As soon as you sit down to study, eliminate distractions and focus exclusively on one task at a time. Close other pages on your web browser, place your phone on “Do not disturb” mode, and devote one space for your studies – this way your mind will come to associate that place with studying more easily over time! Break down large assignments into manageable chunks to lessen distraction and make studying more bearable, such as writing two pages each day for five days for English class (if that seems daunting and discouraging). Also try making studying less boring by connecting new information with something familiar like water (studying cave stalactites for instance can remind one of a waterfall), such as noting how they resemble waterfalls.
4. Take Breaks
Breaks during studying may seem counter-intuitive, but taking them can actually increase productivity. By helping you refocus and avoid burnout, taking breaks allows your mind to relax while helping to remember information for longer than without breaks. One way to take a break is by switching tasks (known as interleave). For example, if studying biology becomes overwhelming for you, reading for your literature class or writing a paper might provide relief. Interleaving may also help if you’re struggling to grasp difficult concepts or equations.
Exercise as another way of taking a break. Research shows that physical activity improves concentration and memory retention. Engaging in short cardio workouts, jumping jacks or push-ups may provide just enough relief from mental fatigue to recharge the mind and help increase concentration. Finally, take a break by doing something creative. If you’re visual learner, associate the data you need to memorize with pictures or turn it into a story – studies have shown that people tend to retain stories more readily than numbers or facts alone.
5. Reward Yourself
If you want to speed up and optimize your learning, ensure you incorporate all elements of the study cycle: previewing, attending class, studying, reviewing, and testing. Missing out on even one element could mean missing out on invaluable learning opportunities. If you’re having difficulty keeping yourself motivated, try rewarding yourself for every successful study session. Be it with treats, watching an episode of your favorite TV series, or hanging out with friends – rewards can foster positive habits and make a huge difference in how quickly and effectively you learn.

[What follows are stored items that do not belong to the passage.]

(* ===== verification/TcpSeq.v ===== *)
(** * TCP: positions in a stream and sequence numbers

    A stream is numbered from its first octet; [R0] is the sequence number of
    that octet.  Comparisons of sequence numbers are comparisons of positions
    that are less than 2^31 apart. *)
From S2P Require Import Prelude TcpDef.
Local Open Scope Z_scope.

Lemma s32_id d : -2147483648 <= d < 2147483648 → s32 (u32 d) = d.
Proof. intros Hd. unfold s32, u32. word_lia. Qed.

Lemma s16_id d : -32768 <= d < 32768 → s16 d = d.
Proof. intros Hd. unfold s16. word_lia. Qed.

Section positions.
Context (R0 : Z).

Definition seq_at (k : Z) : Z := u32 (R0 + k).

(** [x] is a sequence number of position [k], up to reduction. *)
Definition at_pos (x k : Z) : Prop := u32 x = seq_at k.

Lemma at_seq k : at_pos (seq_at k) k.
Proof. apply u32_u32. Qed.

Lemma at_add x k n : at_pos x k → at_pos (x + n) (k + n).
Proof. unfold at_pos, seq_at. intros E. rewrite <- u32_add_l, E, u32_add_l. f_equal. lia. Qed.

Lemma at_sub x k n : at_pos x k → at_pos (x - n) (k - n).
Proof. rewrite <- !Z.add_opp_r. apply at_add. Qed.

Lemma at_diff x y a b : at_pos x a → at_pos y b → u32 (x - y) = u32 (a - b).
Proof.
  unfold at_pos, seq_at. intros Ex Ey. rewrite <- u32_sub_l, Ex, <- u32_sub_r, Ey, u32_sub_l, u32_sub_r. f_equal. lia.
Qed.

Lemma at_u32 x k : at_pos x k → u32 x = seq_at k.
Proof. done. Qed.

(** Positions less than 2^31 apart. *)
Definition near (a b : Z) : Prop := -2147483648 <= a - b < 2147483648.

Section compare.
Context (x y a b : Z) (Hx : at_pos x a) (Hy : at_pos y b) (Hn : near a b).

Lemma at_s32 : s32 (u32 (x - y)) = a - b.
Proof using All. rewrite (at_diff x y a b Hx Hy). by apply s32_id. Qed.

Lemma seq_lt : TCP_SEQ_LT x y = (a <? b).
Proof using All. unfold TCP_SEQ_LT. rewrite at_s32. destruct (Z.ltb_spec (a - b) 0), (Z.ltb_spec a b); lia. Qed.

Lemma seq_leq : TCP_SEQ_LEQ x y = (a <=? b).
Proof using All. unfold TCP_SEQ_LEQ. rewrite at_s32. destruct (Z.leb_spec (a - b) 0), (Z.leb_spec a b); lia. Qed.

Lemma seq_gt : TCP_SEQ_GT x y = (b <? a).
Proof using All. unfold TCP_SEQ_GT. rewrite at_s32. destruct (Z.ltb_spec 0 (a - b)), (Z.ltb_spec b a); lia. Qed.

Lemma seq_geq : TCP_SEQ_GEQ x y = (b <=? a).
Proof using All. unfold TCP_SEQ_GEQ. rewrite at_s32. destruct (Z.leb_spec 0 (a - b)), (Z.leb_spec b a); lia. Qed.

Lemma seq_eqb : is_u32 x → is_u32 y → (x =? y) = (a =? b).
Proof using All.
  intros Rx Ry. pose proof at_s32 as E. destruct (Z.eqb_spec x y) as [->|Hne].
  - rewrite Z.sub_diag in E. change (s32 (u32 0)) with 0 in E. symmetry. apply Z.eqb_eq. lia.
  - symmetry. apply Z.eqb_neq. intros Eab. apply Hne. unfold at_pos in *. rewrite <- (u32_id x), <- (u32_id y) by done. congruence.
Qed.
End compare.

Lemma seq_between x y z a b c : at_pos x a → at_pos y b → at_pos z c → near a b → near a c →
  TCP_SEQ_BETWEEN x y z = (b <=? a) && (a <=? c).
Proof. intros. unfold TCP_SEQ_BETWEEN. by rewrite (seq_geq _ _ a b), (seq_leq _ _ a c). Qed.

Lemma seq_at_range k : is_u32 (seq_at k).
Proof. apply u32_range. Qed.
End positions.

(** Finds the position of a sum of sequence numbers and lengths. *)
Ltac at_pos_tac :=
  first [ apply at_seq | eassumption
        | (eapply at_add; at_pos_tac) | (eapply at_sub; at_pos_tac) ].
(* ===== verification/TcpOos.v ===== *)
(** * TCP: a segment out of sequence

    The segment is copied, its packet shared, and put into the queue; what the
    queue holds of the same text is freed or trimmed. *)
From Stdlib Require Import Sorted.
From stdpp Require Import sorting.
From S2P Require Import Prelude LwipDef Chksum Memp Pbuf PbufRef PbufOwn PbufData IpReassJoin PbufMove TcpDef TcpSeq TcpHold TcpRecv TcpQueue TcpInSeq.
Local Open Scope Z_scope.

Section oos.
Context {A W : Type} `{HL : ArenaLaws A}.
Context (Stream : list Z) (R0 : Z) (X : Z → nat).
Implicit Types (h : heap A) (E : Z → nat) (s : rx A W) (c d g : chunk) (cs gs ks : list chunk).
Local Abbreviation seq_at := (seq_at R0).
Local Abbreviation seg_of := (seg_of R0).
Local Abbreviation holds := (holds Stream).
Local Abbreviation qheap := (qheap Stream X).
Local Abbreviation queue_ok := (queue_ok Stream X).
Local Abbreviation N := (N Stream).

Lemma qheap_flagged h c cs E f : qheap h (c :: cs) E → has TCP_SYN f = false → (has TCP_FIN f = true → c_hi c = N) →
  c_lo c < c_hi c ∨ has TCP_FIN f = true → qheap h (flagged f c :: cs) E.
Proof.
  intros [Q1 Q2 Q3 Q4 Q5] Hs Hf Hne. constructor; try done.
  - intros d [->|Hd]%elem_of_cons; [|by apply Q2; right]. apply holds_flagged; [apply Q2; by left|done..].
  - intros d [->|Hd]%elem_of_cons; [apply (Q5 c); by left|by apply Q5; right].
Qed.

Lemma all_chunks_sub cs ks : cs ⊆ ks → all_chunks cs ⊆ all_chunks ks.
Proof.
  intros Hs x. unfold all_chunks. rewrite !list_elem_of_join. intros (l & Hx & (c & -> & Hc)%list_elem_of_fmap).
  exists (c_pbufs c). split; [done|]. apply list_elem_of_fmap_2. by apply Hs.
Qed.

(** ** Covered segments of the queue *)
Lemma oos_drop_ok E (a : Z) ks : ∀ gs s c,
  qheap (packets s) (c :: gs ++ ks) E → seqno s = seq_at (c_lo c) → StronglySorted before gs →
  (∀ d, d ∈ gs → c_lo c <= c_lo d ∧ c_end d <= a) → a - c_lo c <= 65535 → c_end c <= a → (fin c = true → gs = []) →
  ∃ f h' dropped gs', let c' := flagged f c in
    oos_drop (seg_of c) (seg_of <$> gs) s = Some (set_packets h' s, seg_of c', seg_of <$> gs') ∧ gs = dropped ++ gs' ∧
    qheap h' (c' :: gs' ++ ks) E ∧ (∀ d, d ∈ dropped → c_hi d <= c_hi c) ∧
    match gs' with d :: _ => c_hi c < c_hi d ∧ fin c' = false | [] => True end ∧ c_end c <= c_end c' ∧ c_end c' <= a ∧
    touches (all_chunks dropped) (c_addr <$> dropped) (packets s) h'.
Proof.
  induction gs as [|g gs IH]; intros s c Q Es Hs Hends Hw He Hfin.
  { exists (c_flags c), (packets s), [], []. cbv zeta. rewrite flagged_id. split_and!; try done; try lia; [by destruct s|by intros d ?%elem_of_nil]. }
  pose proof (qh_holds _ _ _ _ _ Q c ltac:(by left)) as Hc. pose proof (qh_holds _ _ _ _ _ Q g ltac:(right; by left)) as Hg.
  assert (Hcf : fin c = false) by (destruct (fin c); [by specialize (Hfin eq_refl)|done]).
  assert (Ece : c_end c = c_hi c) by (unfold c_end; rewrite Hcf; lia). pose proof (ch_range _ _ _ Hc) as Rc. pose proof (ch_range _ _ _ Hg) as Rg.
  destruct (Hends g ltac:(by left)) as [Hg1 Hg2]. pose proof (ch_len _ _ _ Hg) as [Lg _]. destruct (fin_end Stream g _ Hg) as (F1 & F2 & F3).
  pose proof (ch_len _ _ _ Hc) as [Lc _]. cbn [fmap list_fmap oos_drop]. rewrite Es. cbn [TcpHold.seg_of sg_seqno sg_len sg_flags].
  rewrite (seq_geq R0 _ _ (c_hi c) (c_hi g)); [|replace (c_hi c) with (c_lo c + (c_hi c - c_lo c)) at 2 by lia; at_pos_tac|
    replace (c_hi g) with (c_lo g + (c_hi g - c_lo g)) at 2 by lia; at_pos_tac|unfold near; lia].
  destruct (Z.leb_spec (c_hi g) (c_hi c)) as [Hcov|Hnc].
  2:{ exists (c_flags c), (packets s), [], (g :: gs). cbv zeta. rewrite flagged_id.
      split_and!; try done; try lia; [by destruct s|by intros d ?%elem_of_nil]. }
  assert (Qp : qheap (packets s) (g :: c :: gs ++ ks) E) by (eapply qheap_perm; [|exact Q]; apply perm_swap).
  destruct (tcp_seg_free_ok Stream R0 X _ g _ E Qp) as (h1 & Ef & Q1 & T1). fold (fin g). rewrite Ef. cbn [mbind option_bind].
  apply StronglySorted_inv in Hs as [Hs Hfa]. rewrite Forall_forall in Hfa.
  destruct (fin g) eqn:Efg.
  - assert (Hnil : gs = []).
    { destruct gs as [|d2 gs]; [done|exfalso]. specialize (Hfa d2 ltac:(by left)). unfold before in Hfa.
      pose proof (ch_range _ _ _ (qh_holds _ _ _ _ _ Q1 d2 ltac:(right; by left))). destruct F2 as [_ ?]. lia. }
    subst gs. cbn [fmap list_fmap oos_drop]. assert (EN : c_hi c = N) by (destruct F2 as [_ F2]; specialize (F2 eq_refl); lia).
    set (f := with_flag TCP_FIN (c_flags c)). assert (Hf : has TCP_FIN f = true) by (unfold f; by rewrite has_with, orb_true_r).
    exists f, h1, [g], []. cbv zeta. split_and!; try done; try lia.
    + apply qheap_flagged; [exact Q1| |done|by right]. unfold f. by rewrite has_with, (ch_syn _ _ _ Hc).
    + intros d ->%list_elem_of_singleton. lia.
    + unfold c_end, fin. cbn [flagged c_hi c_flags]. rewrite Hf. fold (fin c). rewrite Hcf. lia.
    + unfold c_end, fin. cbn [flagged c_hi c_flags]. rewrite Hf. destruct F2 as [_ F2]. specialize (F2 eq_refl). lia.
    + rewrite all_chunks_cons. cbn. rewrite app_nil_r. exact T1.
  - pose proof (IH (set_packets h1 s) c Q1 Es Hs ltac:(intros d Hd; apply Hends; by right) Hw He ltac:(congruence)) as I. cbv zeta in I.
    destruct I as (f & h' & dropped & gs' & Ed & -> & Q' & Hdr & Hm & He1 & He2 & T').
    exists f, h', (g :: dropped), gs'. cbv zeta. split_and!; try done.
    + intros d [->|Hd]%elem_of_cons; [lia|by apply Hdr].
    + exact (touches_trans _ _ _ _ _ _ _ T1 T').
Qed.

Keep breaks in mind as well. While it might be tempting to cram all your homework and studying into one session, research shows that taking frequent and well-timed breaks will actually increase learning. As with anything, sleep is also vitally important to improving brain function and memory retention. Finally, be realistic; developing new study habits takes time, so give yourself credit each day when you make effective studies sessions! By following these tips you’ll be amazed at just how productive your studying sessions become!